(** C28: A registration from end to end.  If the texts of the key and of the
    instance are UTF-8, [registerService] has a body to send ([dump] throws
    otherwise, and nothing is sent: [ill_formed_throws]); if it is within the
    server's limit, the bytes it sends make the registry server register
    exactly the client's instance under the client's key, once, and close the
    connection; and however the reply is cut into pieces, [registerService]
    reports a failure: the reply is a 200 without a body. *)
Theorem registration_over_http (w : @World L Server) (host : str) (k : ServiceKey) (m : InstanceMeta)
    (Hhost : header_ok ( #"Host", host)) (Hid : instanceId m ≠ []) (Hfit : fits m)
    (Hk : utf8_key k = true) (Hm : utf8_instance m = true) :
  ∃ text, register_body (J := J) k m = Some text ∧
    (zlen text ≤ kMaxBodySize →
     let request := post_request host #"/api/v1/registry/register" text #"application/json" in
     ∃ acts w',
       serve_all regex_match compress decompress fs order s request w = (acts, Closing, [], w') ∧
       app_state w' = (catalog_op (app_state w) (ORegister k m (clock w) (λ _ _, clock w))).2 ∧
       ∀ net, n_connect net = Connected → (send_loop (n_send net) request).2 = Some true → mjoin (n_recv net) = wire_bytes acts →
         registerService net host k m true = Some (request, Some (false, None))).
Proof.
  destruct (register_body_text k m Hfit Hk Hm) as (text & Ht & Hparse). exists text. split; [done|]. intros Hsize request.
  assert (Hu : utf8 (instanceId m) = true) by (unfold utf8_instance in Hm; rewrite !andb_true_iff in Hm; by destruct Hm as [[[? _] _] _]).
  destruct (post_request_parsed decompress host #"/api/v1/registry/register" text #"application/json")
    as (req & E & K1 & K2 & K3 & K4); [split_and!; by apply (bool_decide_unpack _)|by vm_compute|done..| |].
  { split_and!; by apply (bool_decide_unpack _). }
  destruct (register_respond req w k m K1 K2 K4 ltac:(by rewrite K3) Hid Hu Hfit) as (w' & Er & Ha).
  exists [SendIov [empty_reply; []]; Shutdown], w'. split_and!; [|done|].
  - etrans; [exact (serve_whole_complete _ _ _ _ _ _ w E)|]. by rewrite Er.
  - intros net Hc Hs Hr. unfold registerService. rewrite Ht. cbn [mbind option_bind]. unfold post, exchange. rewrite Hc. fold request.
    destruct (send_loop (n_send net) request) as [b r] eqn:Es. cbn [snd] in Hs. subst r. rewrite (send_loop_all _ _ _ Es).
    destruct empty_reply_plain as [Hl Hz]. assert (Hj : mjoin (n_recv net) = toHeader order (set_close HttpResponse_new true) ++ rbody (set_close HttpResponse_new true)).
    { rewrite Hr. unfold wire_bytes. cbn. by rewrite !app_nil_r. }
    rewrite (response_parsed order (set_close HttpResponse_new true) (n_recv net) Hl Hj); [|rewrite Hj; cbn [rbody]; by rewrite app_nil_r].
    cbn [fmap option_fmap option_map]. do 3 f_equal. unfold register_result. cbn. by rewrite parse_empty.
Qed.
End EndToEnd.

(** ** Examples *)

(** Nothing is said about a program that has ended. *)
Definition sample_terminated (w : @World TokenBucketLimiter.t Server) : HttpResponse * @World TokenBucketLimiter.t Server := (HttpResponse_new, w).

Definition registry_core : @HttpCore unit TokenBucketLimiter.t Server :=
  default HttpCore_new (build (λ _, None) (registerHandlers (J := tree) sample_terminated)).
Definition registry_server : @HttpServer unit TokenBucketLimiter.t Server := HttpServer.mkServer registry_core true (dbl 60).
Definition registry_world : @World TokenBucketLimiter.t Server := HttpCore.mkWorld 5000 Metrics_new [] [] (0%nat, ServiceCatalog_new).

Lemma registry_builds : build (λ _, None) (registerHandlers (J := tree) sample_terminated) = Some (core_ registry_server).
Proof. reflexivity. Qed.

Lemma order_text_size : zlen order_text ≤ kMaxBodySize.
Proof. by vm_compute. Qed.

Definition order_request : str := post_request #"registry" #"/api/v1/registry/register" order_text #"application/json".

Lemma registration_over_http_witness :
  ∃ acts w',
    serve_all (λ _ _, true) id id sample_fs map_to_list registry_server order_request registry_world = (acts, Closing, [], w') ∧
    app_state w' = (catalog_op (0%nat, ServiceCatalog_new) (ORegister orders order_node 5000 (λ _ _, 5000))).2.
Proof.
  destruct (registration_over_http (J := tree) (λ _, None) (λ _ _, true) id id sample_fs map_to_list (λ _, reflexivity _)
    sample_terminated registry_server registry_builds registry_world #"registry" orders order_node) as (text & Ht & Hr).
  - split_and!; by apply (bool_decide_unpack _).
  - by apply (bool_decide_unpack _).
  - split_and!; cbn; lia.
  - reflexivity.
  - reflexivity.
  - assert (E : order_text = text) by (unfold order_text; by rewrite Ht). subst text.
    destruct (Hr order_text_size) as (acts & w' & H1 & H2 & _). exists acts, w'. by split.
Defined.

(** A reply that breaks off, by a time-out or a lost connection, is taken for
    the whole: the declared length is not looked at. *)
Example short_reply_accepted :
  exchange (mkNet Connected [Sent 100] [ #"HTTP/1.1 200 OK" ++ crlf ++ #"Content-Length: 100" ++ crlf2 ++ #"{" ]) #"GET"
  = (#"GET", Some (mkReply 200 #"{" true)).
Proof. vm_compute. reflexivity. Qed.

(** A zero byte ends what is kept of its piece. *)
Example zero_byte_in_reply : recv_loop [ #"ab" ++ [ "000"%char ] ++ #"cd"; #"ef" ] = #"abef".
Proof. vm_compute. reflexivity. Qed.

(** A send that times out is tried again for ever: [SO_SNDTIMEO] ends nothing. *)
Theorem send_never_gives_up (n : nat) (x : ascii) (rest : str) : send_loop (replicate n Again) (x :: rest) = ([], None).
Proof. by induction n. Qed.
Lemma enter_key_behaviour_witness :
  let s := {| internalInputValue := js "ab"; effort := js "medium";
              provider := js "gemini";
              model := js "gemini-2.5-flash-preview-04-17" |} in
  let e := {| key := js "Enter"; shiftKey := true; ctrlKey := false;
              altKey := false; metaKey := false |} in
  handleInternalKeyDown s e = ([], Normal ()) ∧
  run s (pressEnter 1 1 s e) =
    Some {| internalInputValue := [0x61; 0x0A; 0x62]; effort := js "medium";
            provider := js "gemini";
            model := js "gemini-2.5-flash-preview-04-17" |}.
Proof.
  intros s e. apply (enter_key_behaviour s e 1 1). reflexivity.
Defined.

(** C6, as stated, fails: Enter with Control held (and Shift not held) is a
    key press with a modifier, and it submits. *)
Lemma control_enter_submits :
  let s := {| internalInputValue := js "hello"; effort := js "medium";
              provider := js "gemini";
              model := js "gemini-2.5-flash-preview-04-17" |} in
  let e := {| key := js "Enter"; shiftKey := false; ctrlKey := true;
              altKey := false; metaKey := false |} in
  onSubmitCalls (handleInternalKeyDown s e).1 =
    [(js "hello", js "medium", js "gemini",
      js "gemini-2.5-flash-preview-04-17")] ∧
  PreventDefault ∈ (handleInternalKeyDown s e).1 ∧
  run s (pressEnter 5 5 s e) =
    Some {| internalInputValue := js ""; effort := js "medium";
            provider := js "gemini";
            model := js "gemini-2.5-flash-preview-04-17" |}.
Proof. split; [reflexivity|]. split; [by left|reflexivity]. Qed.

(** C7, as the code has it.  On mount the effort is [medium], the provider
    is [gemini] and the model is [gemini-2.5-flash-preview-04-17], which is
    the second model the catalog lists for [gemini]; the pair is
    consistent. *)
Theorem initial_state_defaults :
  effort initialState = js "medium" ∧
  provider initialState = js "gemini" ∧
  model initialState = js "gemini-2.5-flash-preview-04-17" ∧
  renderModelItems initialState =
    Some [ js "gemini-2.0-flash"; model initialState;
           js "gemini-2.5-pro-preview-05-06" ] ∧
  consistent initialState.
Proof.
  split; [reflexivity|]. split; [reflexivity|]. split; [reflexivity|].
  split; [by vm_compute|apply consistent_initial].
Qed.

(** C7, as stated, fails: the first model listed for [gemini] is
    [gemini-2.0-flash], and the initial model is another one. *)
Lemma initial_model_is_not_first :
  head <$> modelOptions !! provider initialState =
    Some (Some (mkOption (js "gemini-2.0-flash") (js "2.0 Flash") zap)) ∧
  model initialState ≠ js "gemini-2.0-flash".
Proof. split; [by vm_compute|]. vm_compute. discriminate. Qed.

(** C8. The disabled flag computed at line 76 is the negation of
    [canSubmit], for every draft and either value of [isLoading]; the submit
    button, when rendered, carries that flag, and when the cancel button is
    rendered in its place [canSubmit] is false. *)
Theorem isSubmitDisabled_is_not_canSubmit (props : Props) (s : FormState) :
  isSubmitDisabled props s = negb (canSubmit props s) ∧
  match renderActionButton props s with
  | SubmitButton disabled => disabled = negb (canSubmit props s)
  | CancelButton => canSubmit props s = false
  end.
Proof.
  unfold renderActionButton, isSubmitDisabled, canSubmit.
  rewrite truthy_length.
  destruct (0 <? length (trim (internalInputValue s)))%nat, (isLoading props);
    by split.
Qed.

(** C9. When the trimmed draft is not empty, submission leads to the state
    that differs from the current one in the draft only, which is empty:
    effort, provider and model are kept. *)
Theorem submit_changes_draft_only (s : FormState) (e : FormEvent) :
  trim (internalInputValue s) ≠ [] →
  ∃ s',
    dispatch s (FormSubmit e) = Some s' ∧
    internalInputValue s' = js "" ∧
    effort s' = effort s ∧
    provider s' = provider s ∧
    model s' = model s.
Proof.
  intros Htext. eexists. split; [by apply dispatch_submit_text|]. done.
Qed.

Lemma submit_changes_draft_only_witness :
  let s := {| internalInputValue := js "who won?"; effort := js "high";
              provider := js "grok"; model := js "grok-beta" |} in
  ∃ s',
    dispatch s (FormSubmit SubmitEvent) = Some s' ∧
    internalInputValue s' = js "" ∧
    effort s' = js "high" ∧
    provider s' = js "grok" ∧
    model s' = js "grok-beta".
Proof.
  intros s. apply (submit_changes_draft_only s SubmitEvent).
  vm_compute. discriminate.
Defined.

---+---

■ **EXERCISE REQUIREMENTS**: Your task is to transcribe, with no changes, only the lines of the listing above that lie between the line holding "End EndToEnd." and the line holding "Definition sample_terminated (w", inclusive.

■ **WRITTEN REPLY**:
End EndToEnd.

(** ** Examples *)

(** Nothing is said about a program that has ended. *)
Definition sample_terminated (w : @World TokenBucketLimiter.t Server) : HttpResponse * @World TokenBucketLimiter.t Server := (HttpResponse_new, w).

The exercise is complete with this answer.